• [DESCRIPTION OF THE TASK]: Look through the data below for the line with "Definition value (b" and the line with "[mode = startcode(read());", then output those two and all lines in between, exactly as written.

• [RECORDS TO PROCESS]:
(** ** The theorems at concrete inputs *)

Lemma char_tokenizer_right_padding : RightPadding char_tokenizer.
Proof. intros seqs. reflexivity. Qed.

Lemma small_aligner_tokens_shape : tokens_shape small_aligner.
Proof. split; [done|]. by repeat constructor. Qed.

Lemma small_aligner_attention_shape : attention_shape small_aligner.
Proof.
  intros q kv Lq Lk N [Hq _] [Hk Hkv] HLk. simpl in *.
  unfold first_value_attention. split; [by rewrite length_fmap|].
  apply Forall_fmap, Forall_forall. intros x Hx. simpl.
  destruct kv as [|v kv']; [simpl in Hk; lia|].
  simpl. by apply Forall_cons in Hkv as [Hv _].
Qed.

Lemma embed_shape ids : shape2 (length ids) 2 (embed ids).
Proof.
  unfold embed. split; [by rewrite length_fmap|].
  apply Forall_fmap, Forall_forall. by intros t _.
Qed.

(** The whole forward pass on a batch of two examples: scenario A, and a
    sequence whose close tag follows the third open tag directly. *)
Example forward_two_examples :
  forward (tok := char_tokenizer) small_aligner
    [embed scenario_A; embed [3; 3; 3; 9; 5; 5; 5; 5]%Z]
    [scenario_A; [3; 3; 3; 9; 5; 5; 5; 5]%Z]
    [replicate 8 1%Z; replicate 8 1%Z] [0; 0]%Z
  = Ok ([embed [5; 7; 3; 3; 9; 9; 2]%Z; embed [3; 3; 5; 5; 5; 5; 0]%Z],
        [[1; 1; 1; 1; 1; 1; 1]%Z; [1; 1; 1; 1; 1; 1; 0]%Z]).
Proof. reflexivity. Qed.

(** The failing input of C1: one open tag and one close tag. *)
Lemma forward_example_index_fault_witness :
  1 ≤ occurrences 3%Z [3; 9]%Z ∧
  1 ≤ occurrences 9%Z [3; 9]%Z ∧
  occurrences 3%Z [3; 9]%Z < 3 ∧
  locate (tok := char_tokenizer) [3; 9]%Z = Err IndexError ∧
  forward_example (tok := char_tokenizer) small_aligner
    ([3; 9]%Z, embed [3; 9]%Z, [1; 1]%Z) = Err IndexError.
Proof.
  assert (H1 : 1 ≤ occurrences 3%Z [3; 9]%Z) by (vm_compute; lia).
  assert (H2 : 1 ≤ occurrences 9%Z [3; 9]%Z) by (vm_compute; lia).
  assert (H3 : occurrences 3%Z [3; 9]%Z < 3) by (vm_compute; lia).
  repeat (split; [assumption|]).
  exact (forward_example_index_fault (tok := char_tokenizer) small_aligner
           [3; 9]%Z (embed [3; 9]%Z) [1; 1]%Z H1 H2 H3).
Defined.

(** Scenario A refutes the length formula of C2 as stated: the region is
    (4, 6), the output has 4 + k + 1 = 7 rows for k = 2, not 8 − 1 + k. *)
Lemma scenario_A_length :
  locate (tok := char_tokenizer) scenario_A = Ok (Some (4, 6)) ∧
  6 > 4 + 1 ∧
  ∃ new_emb new_mask,
    forward_example (tok := char_tokenizer) small_aligner
      (scenario_A, embed scenario_A, replicate 8 1%Z) = Ok (new_emb, new_mask) ∧
    length new_emb = 7 ∧
    length new_emb ≠ length scenario_A - (6 - 4 - 1) + k small_aligner.
Proof.
  split; [reflexivity|]. split; [lia|].
  eexists _, _. split; [reflexivity|]. split; [reflexivity|].
  vm_compute. lia.
Qed.
(** * The frame decoder of [UartUpliftSensor] (src/esphome/uplift_uart.h)

    The sensor polls a UART, looks for the start code (two consecutive bytes
    of value 1), assembles the two payload bytes that follow into a 16-bit
    raw value and publishes [raw / 10.0] whenever the raw value changed.

    The embedding keeps the shape of the C++ code:
    - the function-local [static] variables become the record [statics];
    - [startcode] and [loop] are state-passing functions with the names of
      the source; the two [while] loops of [loop] are [seek_while] and
      [frame_while];
    - the UART receive queue is a list of bytes, [available()] is its
      length and [read()] pops its head;
    - [publish_state] appends to the list of published values; the value
      recorded is the binary64 quotient that the argument expression
      [raw_data / 10.0] computes (the narrowing to the [float] parameter of
      [publish_state] belongs to the framework and is not modelled). *)

From Stdlib Require Import ZArith List Bool Lia.
From Stdlib Require Import Strings.Byte.
From Stdlib Require Import Uint63 PrimFloat.
Import ListNotations.

Set Warnings "-inexact-float".
Local Open Scope Z_scope.

(** ** The framework side: UART queue and sensor sink *)

(** Modelled from the spec: the byte source of [UARTDevice] (declared in
    esphome.h, outside the repository): the bytes received and not yet
    read, oldest first. *)
Definition fifo := list byte.

(** Modelled from the spec: [available()], "is a byte waiting", as the
    number of bytes waiting. *)
Definition available (rx : fifo) : Z := Z.of_nat (length rx).

(** Modelled from the spec: the [int] that [read()] returns for a received
    byte, between 0 and 255. *)
Definition value (b : byte) : Z := Z.of_N (Byte.to_N b).

(** Modelled from the spec: [read()], "the next byte": pops the oldest
    byte.  On an empty queue it returns -1; [loop] never reads one. *)
Definition read (rx : fifo) : Z * fifo :=
  match rx with
  | [] => (-1, [])
  | b :: rx' => (value b, rx')
  end.

(** ** The decoder's persistent variables *)

(** The [static] locals of [startcode] and [loop].  The [static char
    buffer[5]] of [loop] is never read or written and is left out. *)
Record statics := mkStatics {
  lastch : Z;              (* startcode: static int lastch = 0 *)
  mode : bool;             (* loop: static bool mode = false *)
  first_byte : bool;       (* loop: static bool first_byte = true *)
  raw_data : Z;            (* loop: static unsigned short raw_data = 0 *)
  previous_raw_data : Z    (* loop: static unsigned short previous_raw_data = 0 *)
}.

Definition initial : statics := mkStatics 0 false true 0 0.

Definition set_lastch (s : statics) (v : Z) : statics :=
  mkStatics v (mode s) (first_byte s) (raw_data s) (previous_raw_data s).
Definition set_mode (s : statics) (v : bool) : statics :=
  mkStatics (lastch s) v (first_byte s) (raw_data s) (previous_raw_data s).
Definition set_first_byte (s : statics) (v : bool) : statics :=
  mkStatics (lastch s) (mode s) v (raw_data s) (previous_raw_data s).
Definition set_raw_data (s : statics) (v : Z) : statics :=
  mkStatics (lastch s) (mode s) (first_byte s) v (previous_raw_data s).
Definition set_previous_raw_data (s : statics) (v : Z) : statics :=
  mkStatics (lastch s) (mode s) (first_byte s) (raw_data s) v.

(** Conversion of an [int] to [unsigned short] (16 bits, wraps around). *)
Definition ushort (z : Z) : Z := z mod 65536.

(** The argument of [publish_state]: [raw_data / 10.0], the raw value
    converted to binary64 and divided by the binary64 constant 10. *)
Definition tenths (raw : Z) : float :=
  PrimFloat.div (PrimFloat.of_uint63 (Uint63.of_Z raw)) 10%float.

(** ** [startcode] *)

Definition startcode (readch : Z) (s : statics) : bool * statics :=
  if (readch =? 1) && (lastch s =? 1)
  then (true, set_lastch s 0)
  else (false, set_lastch s readch).

(** ** [loop] *)

(** The body of the first loop:
    [mode = startcode(read()); first_byte = true;]. *)
Definition seek_byte (s : statics) (b : byte) : statics :=
  let (found, s1) := startcode (value b) s in
  set_first_byte (set_mode s1 found) true.

(** First loop: [while (mode == false && available())].  The recursion is
    on the queue: each turn reads one byte ([loop_reads_uart] states the
    two loops through [available] and [read]). *)
Fixpoint seek_while (s : statics) (rx : fifo) : statics * fifo :=
  match rx with
  | [] => (s, rx)
  | b :: rx' =>
      if negb (mode s) then seek_while (seek_byte s b) rx'
      else (s, rx)
  end.

(** The body of the second loop when [first_byte] holds: the high byte. *)
Definition high_byte (s : statics) (b : byte) : statics :=
  let s1 := set_raw_data s (ushort (256 * value b)) in
  let s2 := set_first_byte s1 false in
  if raw_data s2 >? 256 then set_mode s2 false else s2.

(** The body of the second loop otherwise: the low byte.  Returns the new
    variables and what was published. *)
Definition low_byte (s : statics) (b : byte) : statics * list float :=
  let s1 := set_raw_data s (ushort (raw_data s + value b)) in
  let s2 := set_mode s1 false in
  if negb (previous_raw_data s2 =? raw_data s2)
  then (set_previous_raw_data s2 (raw_data s2), [tenths (raw_data s2)])
  else (s2, []).

(** Second loop: [while (mode == true && available())]. *)
Fixpoint frame_while (s : statics) (rx : fifo) : statics * fifo * list float :=
  match rx with
  | [] => (s, rx, [])
  | b :: rx' =>
      if mode s then
        if first_byte s then frame_while (high_byte s b) rx'
        else
          let (s1, out) := low_byte s b in
          let '(s2, rx2, out2) := frame_while s1 rx' in
          (s2, rx2, out ++ out2)
      else (s, rx, [])
  end.

(** One invocation of [loop()] on the variables [s] with [rx] waiting in
    the UART: the new variables, the bytes left in the UART and the values
    published, in order. *)
Definition loop (s : statics) (rx : fifo) : statics * fifo * list float :=
  let (s1, rx1) := seek_while s rx in
  frame_while s1 rx1.

Definition state_of (r : statics * fifo * list float) : statics := fst (fst r).
Definition pending (r : statics * fifo * list float) : fifo := snd (fst r).
Definition published (r : statics * fifo * list float) : list float := snd r.

(** ** The scheduler *)

(** The framework calls [loop()] again and again; between two calls more
    bytes may arrive.  [polls sched s rx] runs one [loop()] per element of
    [sched], after the bytes of that element have been received. *)
Fixpoint polls (sched : list (list byte)) (s : statics) (rx : fifo)
  : statics * fifo * list float :=
  match sched with
  | [] => (s, rx, [])
  | chunk :: sched' =>
      let '(s1, rx1, out1) := loop s (rx ++ chunk) in
      let '(s2, rx2, out2) := polls sched' s1 rx1 in
      (s2, rx2, out1 ++ out2)
  end.

(** The whole stream [bs] is received at once and [loop()] is called until
    the UART is empty (one call per byte is always enough, see
    [run_drains]). *)
Definition run (s : statics) (bs : list byte) : statics * fifo * list float :=
  polls (bs :: repeat [] (length bs)) s [].
(** X18.  [mergeSearchResults] returns the standard suggestions, then the
    acronym suggestions whose file path is not the path of the file of any
    standard suggestion, in their order and after
    [addPropertiesToStandardSuggestions]. *)
Theorem merge_drops_known_paths
    (standardResults : list (AnySuggestion OtherSuggestion))
    (acronymResults : list FileSuggestion.t) :
  exists kept keep,
    mergeSearchResults otherFile addProperties standardResults acronymResults
    = standardResults ++ map (fun s => addProperties (OfFile s)) kept
    /\ kept = filter keep acronymResults
    /\ forall s,
         In s kept <->
         In s acronymResults
         /\ forall r f,
              In r standardResults ->
              fileOf otherFile r = Some f ->
              TFile.path f <> TFile.path (FileSuggestion.file s).
Proof. apply mergeSearchResults_kept. Qed.

End Merge.

Section TrimTwice.

Lemma trimStart_idempotent (s : jsString) :
  trimStart (trimStart s) = trimStart s.
Proof.
  induction s as [|c s IH]; [reflexivity|]. cbn [trimStart].
  destruct (isWhiteSpace c) eqn:E; [exact IH|]. cbn [trimStart].
  now rewrite E.
Qed.

Lemma trimStart_head (s : jsString) (x : codeUnit) (rest : jsString) :
  trimStart s = x :: rest -> isWhiteSpace x = false.
Proof.
  induction s as [|c s IH]; [discriminate|]. cbn [trimStart].
  destruct (isWhiteSpace c) eqn:E; [exact IH|].
  intros H. injection H as <- _. exact E.
Qed.

Lemma trimStart_snoc (l : jsString) (x : codeUnit) :
  isWhiteSpace x = false -> trimStart (l ++ [x]) = trimStart l ++ [x].
Proof.
  intros Hx. rewrite trimStart_app.
  destruct (forallb isWhiteSpace l) eqn:E; [|reflexivity].
  rewrite (trimStart_blank l E). cbn [trimStart app]. now rewrite Hx.
Qed.

Lemma trim_idempotent (s : jsString) : trim (trim s) = trim s.
Proof.
  unfold trim, trimEnd.
  destruct (trimStart s) as [|x a] eqn:Ea; [reflexivity|].
  pose proof (trimStart_head s x a Ea) as Hx.
  cbn [rev]. rewrite (trimStart_snoc (rev a) x Hx).
  rewrite rev_app_distr. cbn [rev app trimStart]. rewrite Hx.
  cbn [rev]. rewrite rev_involutive.
  rewrite (trimStart_snoc _ x Hx), trimStart_idempotent.
  now rewrite rev_app_distr.
Qed.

• [RESPONSE]:
Definition value (b : byte) : Z := Z.of_N (Byte.to_N b).

(** Modelled from the spec: [read()], "the next byte": pops the oldest
    byte.  On an empty queue it returns -1; [loop] never reads one. *)
Definition read (rx : fifo) : Z * fifo :=
  match rx with
  | [] => (-1, [])
  | b :: rx' => (value b, rx')
  end.

(** ** The decoder's persistent variables *)

(** The [static] locals of [startcode] and [loop].  The [static char
    buffer[5]] of [loop] is never read or written and is left out. *)
Record statics := mkStatics {
  lastch : Z;              (* startcode: static int lastch = 0 *)
  mode : bool;             (* loop: static bool mode = false *)
  first_byte : bool;       (* loop: static bool first_byte = true *)
  raw_data : Z;            (* loop: static unsigned short raw_data = 0 *)
  previous_raw_data : Z    (* loop: static unsigned short previous_raw_data = 0 *)
}.

Definition initial : statics := mkStatics 0 false true 0 0.

Definition set_lastch (s : statics) (v : Z) : statics :=
  mkStatics v (mode s) (first_byte s) (raw_data s) (previous_raw_data s).
Definition set_mode (s : statics) (v : bool) : statics :=
  mkStatics (lastch s) v (first_byte s) (raw_data s) (previous_raw_data s).
Definition set_first_byte (s : statics) (v : bool) : statics :=
  mkStatics (lastch s) (mode s) v (raw_data s) (previous_raw_data s).
Definition set_raw_data (s : statics) (v : Z) : statics :=
  mkStatics (lastch s) (mode s) (first_byte s) v (previous_raw_data s).
Definition set_previous_raw_data (s : statics) (v : Z) : statics :=
  mkStatics (lastch s) (mode s) (first_byte s) (raw_data s) v.

(** Conversion of an [int] to [unsigned short] (16 bits, wraps around). *)
Definition ushort (z : Z) : Z := z mod 65536.

(** The argument of [publish_state]: [raw_data / 10.0], the raw value
    converted to binary64 and divided by the binary64 constant 10. *)
Definition tenths (raw : Z) : float :=
  PrimFloat.div (PrimFloat.of_uint63 (Uint63.of_Z raw)) 10%float.

(** ** [startcode] *)

Definition startcode (readch : Z) (s : statics) : bool * statics :=
  if (readch =? 1) && (lastch s =? 1)
  then (true, set_lastch s 0)
  else (false, set_lastch s readch).

(** ** [loop] *)

(** The body of the first loop:
    [mode = startcode(read()); first_byte = true;]. *)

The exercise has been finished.